*** Data for analysis ***
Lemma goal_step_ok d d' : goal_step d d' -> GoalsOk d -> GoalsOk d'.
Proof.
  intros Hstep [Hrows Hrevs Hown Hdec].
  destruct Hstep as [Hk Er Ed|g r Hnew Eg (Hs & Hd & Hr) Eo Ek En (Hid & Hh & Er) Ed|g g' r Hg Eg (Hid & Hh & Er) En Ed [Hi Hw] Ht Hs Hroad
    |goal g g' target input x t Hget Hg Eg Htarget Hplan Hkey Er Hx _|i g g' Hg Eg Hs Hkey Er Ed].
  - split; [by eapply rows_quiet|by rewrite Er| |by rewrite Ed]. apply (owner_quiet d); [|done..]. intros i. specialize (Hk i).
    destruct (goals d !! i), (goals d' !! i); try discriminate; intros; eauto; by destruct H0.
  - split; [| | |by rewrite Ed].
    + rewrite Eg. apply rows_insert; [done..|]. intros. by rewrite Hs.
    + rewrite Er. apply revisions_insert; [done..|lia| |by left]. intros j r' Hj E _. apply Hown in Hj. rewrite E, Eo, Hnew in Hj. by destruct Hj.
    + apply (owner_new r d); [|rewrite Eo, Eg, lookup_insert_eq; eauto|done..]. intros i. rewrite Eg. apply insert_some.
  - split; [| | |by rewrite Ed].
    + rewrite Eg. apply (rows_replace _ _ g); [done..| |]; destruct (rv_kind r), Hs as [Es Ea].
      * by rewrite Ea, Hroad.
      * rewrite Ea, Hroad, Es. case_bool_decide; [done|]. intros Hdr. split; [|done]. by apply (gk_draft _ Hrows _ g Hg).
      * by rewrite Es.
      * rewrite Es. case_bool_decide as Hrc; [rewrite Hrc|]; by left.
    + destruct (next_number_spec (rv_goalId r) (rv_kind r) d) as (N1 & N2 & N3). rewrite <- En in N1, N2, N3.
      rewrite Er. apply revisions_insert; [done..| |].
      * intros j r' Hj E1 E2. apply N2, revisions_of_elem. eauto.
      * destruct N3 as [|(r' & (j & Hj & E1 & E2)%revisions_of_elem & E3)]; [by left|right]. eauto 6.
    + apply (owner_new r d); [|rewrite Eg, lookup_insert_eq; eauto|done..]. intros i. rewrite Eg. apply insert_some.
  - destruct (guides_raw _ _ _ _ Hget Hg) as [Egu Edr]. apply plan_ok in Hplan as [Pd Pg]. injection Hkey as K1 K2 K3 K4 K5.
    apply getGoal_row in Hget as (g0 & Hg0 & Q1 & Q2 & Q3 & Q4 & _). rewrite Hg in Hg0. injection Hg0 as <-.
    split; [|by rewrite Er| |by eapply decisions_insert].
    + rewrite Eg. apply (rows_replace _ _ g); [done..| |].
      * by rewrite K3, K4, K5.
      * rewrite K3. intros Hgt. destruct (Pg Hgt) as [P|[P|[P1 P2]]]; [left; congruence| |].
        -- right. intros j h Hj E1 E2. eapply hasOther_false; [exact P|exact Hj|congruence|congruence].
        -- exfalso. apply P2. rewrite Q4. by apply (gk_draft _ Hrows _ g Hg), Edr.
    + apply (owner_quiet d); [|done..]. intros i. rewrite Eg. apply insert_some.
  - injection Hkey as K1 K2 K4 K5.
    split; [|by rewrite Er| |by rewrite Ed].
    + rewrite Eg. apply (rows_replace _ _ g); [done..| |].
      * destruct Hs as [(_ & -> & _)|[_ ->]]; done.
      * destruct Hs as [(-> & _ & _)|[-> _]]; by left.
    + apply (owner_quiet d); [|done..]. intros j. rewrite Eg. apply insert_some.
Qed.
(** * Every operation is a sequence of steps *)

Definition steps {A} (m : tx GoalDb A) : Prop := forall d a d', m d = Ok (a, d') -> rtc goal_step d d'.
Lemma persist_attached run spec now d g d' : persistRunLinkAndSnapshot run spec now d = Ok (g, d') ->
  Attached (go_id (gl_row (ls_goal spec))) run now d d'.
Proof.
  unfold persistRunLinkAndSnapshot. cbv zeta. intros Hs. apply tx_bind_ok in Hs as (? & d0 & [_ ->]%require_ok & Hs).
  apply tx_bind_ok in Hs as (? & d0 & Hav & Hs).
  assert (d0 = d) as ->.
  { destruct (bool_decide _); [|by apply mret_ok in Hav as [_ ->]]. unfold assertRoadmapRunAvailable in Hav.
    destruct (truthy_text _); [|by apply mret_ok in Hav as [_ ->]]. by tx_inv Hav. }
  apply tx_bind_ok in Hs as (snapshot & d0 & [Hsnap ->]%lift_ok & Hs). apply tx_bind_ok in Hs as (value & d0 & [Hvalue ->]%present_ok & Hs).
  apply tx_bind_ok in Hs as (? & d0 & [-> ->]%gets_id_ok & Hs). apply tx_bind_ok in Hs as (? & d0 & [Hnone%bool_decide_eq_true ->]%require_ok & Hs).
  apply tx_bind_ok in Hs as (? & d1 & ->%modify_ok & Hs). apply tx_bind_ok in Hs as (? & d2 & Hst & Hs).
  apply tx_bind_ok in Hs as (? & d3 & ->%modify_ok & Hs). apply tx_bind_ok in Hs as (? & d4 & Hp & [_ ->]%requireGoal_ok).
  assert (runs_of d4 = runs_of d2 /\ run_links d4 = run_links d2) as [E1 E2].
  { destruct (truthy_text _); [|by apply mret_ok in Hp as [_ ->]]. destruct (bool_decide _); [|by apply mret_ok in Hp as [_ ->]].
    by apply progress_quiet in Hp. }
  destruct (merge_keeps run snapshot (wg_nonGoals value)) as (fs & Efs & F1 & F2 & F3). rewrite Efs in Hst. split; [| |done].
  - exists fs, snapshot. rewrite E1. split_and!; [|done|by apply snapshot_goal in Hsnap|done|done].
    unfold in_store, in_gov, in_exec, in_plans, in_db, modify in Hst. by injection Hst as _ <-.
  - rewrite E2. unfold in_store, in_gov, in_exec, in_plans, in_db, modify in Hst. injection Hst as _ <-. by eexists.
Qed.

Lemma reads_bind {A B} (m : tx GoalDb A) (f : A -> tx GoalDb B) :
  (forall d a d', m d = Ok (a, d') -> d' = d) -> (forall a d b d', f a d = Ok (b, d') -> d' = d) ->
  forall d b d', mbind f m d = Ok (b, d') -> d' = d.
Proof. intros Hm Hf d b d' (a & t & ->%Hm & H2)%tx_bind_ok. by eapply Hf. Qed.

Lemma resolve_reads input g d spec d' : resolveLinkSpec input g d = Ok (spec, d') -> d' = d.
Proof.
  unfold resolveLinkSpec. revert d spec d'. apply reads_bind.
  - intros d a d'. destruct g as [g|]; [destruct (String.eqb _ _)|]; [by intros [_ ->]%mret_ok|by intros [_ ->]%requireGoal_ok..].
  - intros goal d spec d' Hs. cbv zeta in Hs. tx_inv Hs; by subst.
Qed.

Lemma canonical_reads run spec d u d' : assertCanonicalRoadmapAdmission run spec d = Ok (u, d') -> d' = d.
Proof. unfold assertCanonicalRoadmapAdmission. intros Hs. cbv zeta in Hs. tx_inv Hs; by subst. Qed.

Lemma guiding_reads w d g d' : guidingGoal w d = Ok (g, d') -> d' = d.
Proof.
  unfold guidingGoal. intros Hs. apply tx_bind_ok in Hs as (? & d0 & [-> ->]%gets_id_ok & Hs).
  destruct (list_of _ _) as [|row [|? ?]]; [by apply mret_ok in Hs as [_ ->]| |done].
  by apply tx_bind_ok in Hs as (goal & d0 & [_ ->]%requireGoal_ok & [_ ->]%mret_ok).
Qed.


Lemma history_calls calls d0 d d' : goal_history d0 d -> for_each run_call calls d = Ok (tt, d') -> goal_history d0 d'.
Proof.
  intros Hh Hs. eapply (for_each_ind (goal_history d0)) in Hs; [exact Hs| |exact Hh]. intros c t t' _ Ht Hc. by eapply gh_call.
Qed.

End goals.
*** End of Data for analysis ***
### What is being asked
For the lines above, output exactly those from the line containing "- split; [by" through the line containing "split; [|by rewrite Er| |by rewrite Ed].", and skip the others.

### Exercise answer
  - split; [by eapply rows_quiet|by rewrite Er| |by rewrite Ed]. apply (owner_quiet d); [|done..]. intros i. specialize (Hk i).
    destruct (goals d !! i), (goals d' !! i); try discriminate; intros; eauto; by destruct H0.
  - split; [| | |by rewrite Ed].
    + rewrite Eg. apply rows_insert; [done..|]. intros. by rewrite Hs.
    + rewrite Er. apply revisions_insert; [done..|lia| |by left]. intros j r' Hj E _. apply Hown in Hj. rewrite E, Eo, Hnew in Hj. by destruct Hj.
    + apply (owner_new r d); [|rewrite Eo, Eg, lookup_insert_eq; eauto|done..]. intros i. rewrite Eg. apply insert_some.
  - split; [| | |by rewrite Ed].
    + rewrite Eg. apply (rows_replace _ _ g); [done..| |]; destruct (rv_kind r), Hs as [Es Ea].
      * by rewrite Ea, Hroad.
      * rewrite Ea, Hroad, Es. case_bool_decide; [done|]. intros Hdr. split; [|done]. by apply (gk_draft _ Hrows _ g Hg).
      * by rewrite Es.
      * rewrite Es. case_bool_decide as Hrc; [rewrite Hrc|]; by left.
    + destruct (next_number_spec (rv_goalId r) (rv_kind r) d) as (N1 & N2 & N3). rewrite <- En in N1, N2, N3.
      rewrite Er. apply revisions_insert; [done..| |].
      * intros j r' Hj E1 E2. apply N2, revisions_of_elem. eauto.
      * destruct N3 as [|(r' & (j & Hj & E1 & E2)%revisions_of_elem & E3)]; [by left|right]. eauto 6.
    + apply (owner_new r d); [|rewrite Eg, lookup_insert_eq; eauto|done..]. intros i. rewrite Eg. apply insert_some.
  - destruct (guides_raw _ _ _ _ Hget Hg) as [Egu Edr]. apply plan_ok in Hplan as [Pd Pg]. injection Hkey as K1 K2 K3 K4 K5.
    apply getGoal_row in Hget as (g0 & Hg0 & Q1 & Q2 & Q3 & Q4 & _). rewrite Hg in Hg0. injection Hg0 as <-.
    split; [|by rewrite Er| |by eapply decisions_insert].
    + rewrite Eg. apply (rows_replace _ _ g); [done..| |].
      * by rewrite K3, K4, K5.
      * rewrite K3. intros Hgt. destruct (Pg Hgt) as [P|[P|[P1 P2]]]; [left; congruence| |].
        -- right. intros j h Hj E1 E2. eapply hasOther_false; [exact P|exact Hj|congruence|congruence].
        -- exfalso. apply P2. rewrite Q4. by apply (gk_draft _ Hrows _ g Hg), Edr.
    + apply (owner_quiet d); [|done..]. intros i. rewrite Eg. apply insert_some.
  - injection Hkey as K1 K2 K4 K5.
    split; [|by rewrite Er| |by rewrite Ed].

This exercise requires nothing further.